An ultra-performance liquid-chromatography mass-spectrometry (UPLC-MS/MS) method for simultaneous quantitation of metronidazole and 2-hydroxymetronidazole in human plasma was developed and validated. Metronidazole and 2-hydroxymetronidazole were extracted from a small volume of human plasma (10 μL) by hydrophilic lipophilic balanced solid phase extraction on 96-well μ-elution plates. Chromatographic separation of analytes was achieved on an Acquity UPLC BEH C18 column (1.7 μm, 2.1 × 100 mm) using gradient elution with a blend of 0.1% formic acid in water and 0.1% formic acid in methanol at a flow rate of 0.25 mL/min. Mass spectrometric detection was achieved using multiple reaction monitoring (MRM) in positive-ion electrospray-ionization (ESI) mode. Ion transitions were optimized at m/z 171.85->127.9 for metronidazole and m/z 187.9->125.9 for 2-hydroxymetronidazole. The assay was linear for both analytes over the concentration range of 0.1–300 μM; intra- and inter-assay precisions and accuracies were <13%. Recoveries for metronidazole and 2-hydroxymetronidazole ranged from 88 to 99% and 78 to 86%, respectively. Matrix effects for metronidazole and 2-hydroxymetronidazole in plasma ranged from 102 to 105% and 99 to 106%, respectively. The method was successfully applied to determine metronidazole and 2-hydroxymetronidazole plasma concentrations in a pharmacokinetic study conducted in adults administered an oral dose of 500 mg metronidazole. Pharmacokinetic parameters were comparable to previously reported values. By design, this method is amenable to high sample throughput and has the potential to be automated.

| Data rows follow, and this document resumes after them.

(* ===== verification/ExportScenarios.v ===== *)
(** * The CSV exports and the text reports on concrete runs

    The mismatch export of a batch run whose company name holds a comma
    and whose other company has a mismatch with a message, written out
    character by character; the exports of a run without results; the
    network export of the specification's shared-director crawl (the
    witness of [export_network_dob]) and of a crawl where two officers
    with the same name and appointment date but different dates of birth
    are merged into one identity; the mismatch report of the data of
    src/test_mismatch.py and the network report of the shared-director
    crawl. *)

From Stdlib Require Import QArith.
From S2P Require Import Prelude PyString Registry Csv Mismatch MismatchScenarios Scanner ScannerFrame ScannerProps Scenarios Clusters BatchProcessor BatchProps BatchScenarios CsvExport Reports.

Module ExportFixtures.
Import BatchFixtures Fixtures.

Definition acme : company_result :=
  CompanyResult "00000001" "t0" (Some "ACME, LIMITED") (Some "active") 3 1 1 no_mismatches.

Definition renamed_issue : issue :=
  MultipleNameChanges (Some "NM01.pdf") 2 [("A LIMITED", "B LIMITED"); ("B LIMITED", "C LIMITED")]
    "Document contains 2 name changes".

Definition beta : company_result :=
  CompanyResult "00000002" "t0" (Some "BETA LIMITED") (Some "active") 5 2 2
    (Result None None "t0" [renamed_issue] [] (Summary 1 0 0 0 0)).

(** The client of the batch run: [acme] and [beta] by number. *)
Definition client (c : string) (_ : bool) : SM nat company_result := fun s =>
  (Ok (if bool_decide (c = "00000001") then acme else beta), s).

Definition batch_run : batch Z :=
  (process_companies client scan_depth "t0" ["00000001"; "00000002"] false 1 true false None 0).1.1.

Definition empty_run : batch Z :=
  (process_companies client scan_depth "t0" [] false 1 true false None 0).1.1.

Definition confidence (q : Q) : string := "0.0".

(** Two officers named JOHN SMITH appointed on the same day, born in 1970
    and in 1980, the second reached through the search of the first. *)
Definition dob_off (m y : Z) : officer :=
  Officer (Some "JOHN SMITH") (Some "director") (Some "2020-01-01") None (Some (Dob (Some m) (Some y))).

Definition twins_db : registry_db := RegistryDb
  [("AA111111", prof "ALPHA LIMITED" "active");
   ("BB222222", prof "BETA LIMITED" "active")]%string
  [("AA111111", [dob_off 5 1970]);
   ("BB222222", [dob_off 7 1980])]%string
  [("JOHN SMITH", [hit "JOHN SMITH" "/officers/JS1/appointments"])]%string
  [("JS1", [appt "AA111111" "active"; appt "BB222222" "active"])]%string.

Definition twins_net : network :=
  Eval vm_compute in match run twins_db cfg_depth1 smith_seeds with Some st => net st | None => init_network [] 0 end.
End ExportFixtures.

Import Fixtures ExportFixtures.

Lemma export_network_dob_witness :
  scan_network (api := smith_api) cfg_depth1 100 smith_seeds tt = Some smith_final /\
  read_csv <$> (export_network (net smith_final) "network.csv").2 =
    Some (Some (map (map tx) (network_header :: (network_row (net smith_final) <$> connections (net smith_final))))) /\
  forall cn, cn ∈ connections (net smith_final) ->
    exists dr a apps, dict_get (directors (net smith_final)) (cn_director_id cn) = Some dr /\
      dr_appointments dr = a :: apps /\
      connection_dob (net smith_final) cn = default "N/A" (dob_str <$> ar_date_of_birth a).
Proof.
  assert (H : scan_network (api := smith_api) cfg_depth1 100 smith_seeds tt = Some smith_final)
    by (vm_compute; reflexivity).
  split; [exact H|].
  exact (export_network_dob (api := smith_api) cfg_depth1 100 smith_seeds tt smith_final "network.csv" H).
Defined.

(** The exports on concrete runs.  The mismatch export of a batch run
    writes the header, the row "None" of a company without mismatches
    with its name, which holds a comma, between double quotes, and one
    row per mismatch with its type, severity, document and message; the
    exports of a run without results write no file and still return the
    path they were given; in the network export of a crawl that merged two
    JOHN SMITHs appointed on the same day, both rows carry the date of
    birth of the first (5/1970), although the second was born in 1980.
    The text reports: the network report of the shared-director crawl is,
    line by line, the one the Python code prints (JOHN SMITH with his two
    companies, one cluster of two); in the mismatch report of the data of
    src/test_mismatch.py only the four issue headers contain a line feed,
    the missing-names issue has no document ("N/A"), and its message holds
    the two characters backslash and n where line breaks were meant. *)
Example export_scenario :
  (export_mismatches confidence batch_run "m.csv").2 =
    Some (tx "Company Number,Company Name,Mismatch Type,Severity,Document,Expected,Found,Confidence,Message" ++
          [CR; LF] ++
          tx "00000001," ++ [QUOTE] ++ tx "ACME, LIMITED" ++ [QUOTE] ++ tx ",None,N/A,,,,,No mismatches detected" ++
          [CR; LF] ++
          tx "00000002,BETA LIMITED,multiple_name_changes,medium,NM01.pdf,,,,Document contains 2 name changes" ++
          [CR; LF]) /\
  export_mismatches confidence empty_run "m.csv" = ("m.csv"%string, None) /\
  export_summary empty_run "s.csv" = ("s.csv"%string, None) /\
  (connection_dob twins_net <$> connections twins_net) = ["5/1970"; "5/1970"]%string /\
  (ar_date_of_birth <$> concat (dr_appointments <$> dict_values (directors twins_net))) =
    [Some (Dob (Some 5) (Some 1970)); Some (Dob (Some 7) (Some 1980))]%Z /\
  (network_report_lines (net smith_final) <$> find_company_clusters elements (net smith_final)) =
    Some [rule "="; "DIRECTOR NETWORK ANALYSIS"; rule "=";
          "Seed Companies: AA111111"; "Max Depth: 1"; ""; "STATISTICS"; rule "-";
          "Total Companies: 2"; "Total Directors: 1"; "Total Connections: 2"; "Depth Reached: 1"; "";
          "TOP SHARED DIRECTORS"; rule "-";
          nl +:+ "JOHN SMITH"; "  Companies: 2";
          "    - ALPHA LIMITED (AA111111) as director"; "    - BETA LIMITED (BB222222) as director"; "";
          "COMPANY CLUSTERS"; rule "-";
          nl +:+ "Cluster 1 (2 companies):"; "  - ALPHA LIMITED (AA111111)"; "  - BETA LIMITED (BB222222)"; "";
          rule "="]%string /\
  List.filter (str_contains nl) (report_lines MismatchFixtures.test_result) =
    [nl +:+ "[CRITICAL] name_mismatch"; nl +:+ "[CRITICAL] name_mismatch"; nl +:+ "[CRITICAL] name_mismatch";
     nl +:+ "[HIGH] names_in_filings_missing_from_overview"]%string /\
  "  Document: N/A"%string ∈ report_lines MismatchFixtures.test_result /\
  existsb (str_contains "\n\n=== NAMES IN FILING HISTORY") (report_lines MismatchFixtures.test_result) = true.
Proof. split_and!; try (vm_compute; reflexivity). apply (bool_decide_unpack _). vm_compute. reflexivity. Qed.

Lemma generate_network_report_bounded_witness :
  (forall (s : gset string) x, x ∈ elements s <-> x ∈ s) /\ network_lf_free (net smith_final) = true /\
  exists report, generate_network_report elements (net smith_final) = Some report /\ line_count report <= 160.
Proof.
  assert (H : forall (s : gset string) x, x ∈ elements s <-> x ∈ s) by (intros s x; apply elem_of_elements).
  assert (Hf : network_lf_free (net smith_final) = true) by (vm_compute; reflexivity).
  split_and!; [exact H|exact Hf|]. exact (generate_network_report_bounded elements (net smith_final) H Hf).
Defined.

建立并验证了同时定量人体血浆中甲硝唑和2-羟基甲硝唑的超高效液相色谱质谱法（UPLC-MS / MS）。通过在96孔μ-洗脱板上进行亲水亲脂平衡固相萃取，从少量人体血浆（10μL）中提取甲硝唑和2-羟基甲硝唑。在Acquity UPLC BEH C18色谱柱（1.7μm，2.1×100 mm）上进行色谱分离，使用0.1％甲酸水溶液和0.1％甲酸甲醇溶液的混合液以0.25 mL / mL的流速进行梯度洗脱分钟 使用正离子电喷雾电离（ESI）模式下的多反应监测（MRM）实现了质谱检测。离子跃迁以m / z优化甲硝唑和m / z为171.85-> 127.92-羟基甲硝唑为187.9-> 125.9。在0.1–300μM的浓度范围内，两种分析物的测定均为线性；批内和批间精密度和准确性均低于13％。甲硝唑和2-羟基甲硝唑的回收率分别为88％至99％和78％至86％。血浆中甲硝唑和2-羟基甲硝唑的基质效应分别为102％至105％和99％至106％。在成人口服500毫克甲硝唑的药代动力学研究中，该方法已成功应用于测定甲硝唑和2-羟基甲硝唑的血浆浓度。药代动力学参数与先前报道的值相当。通过设计，该方法适合高样品通量，并且具有自动化的潜力。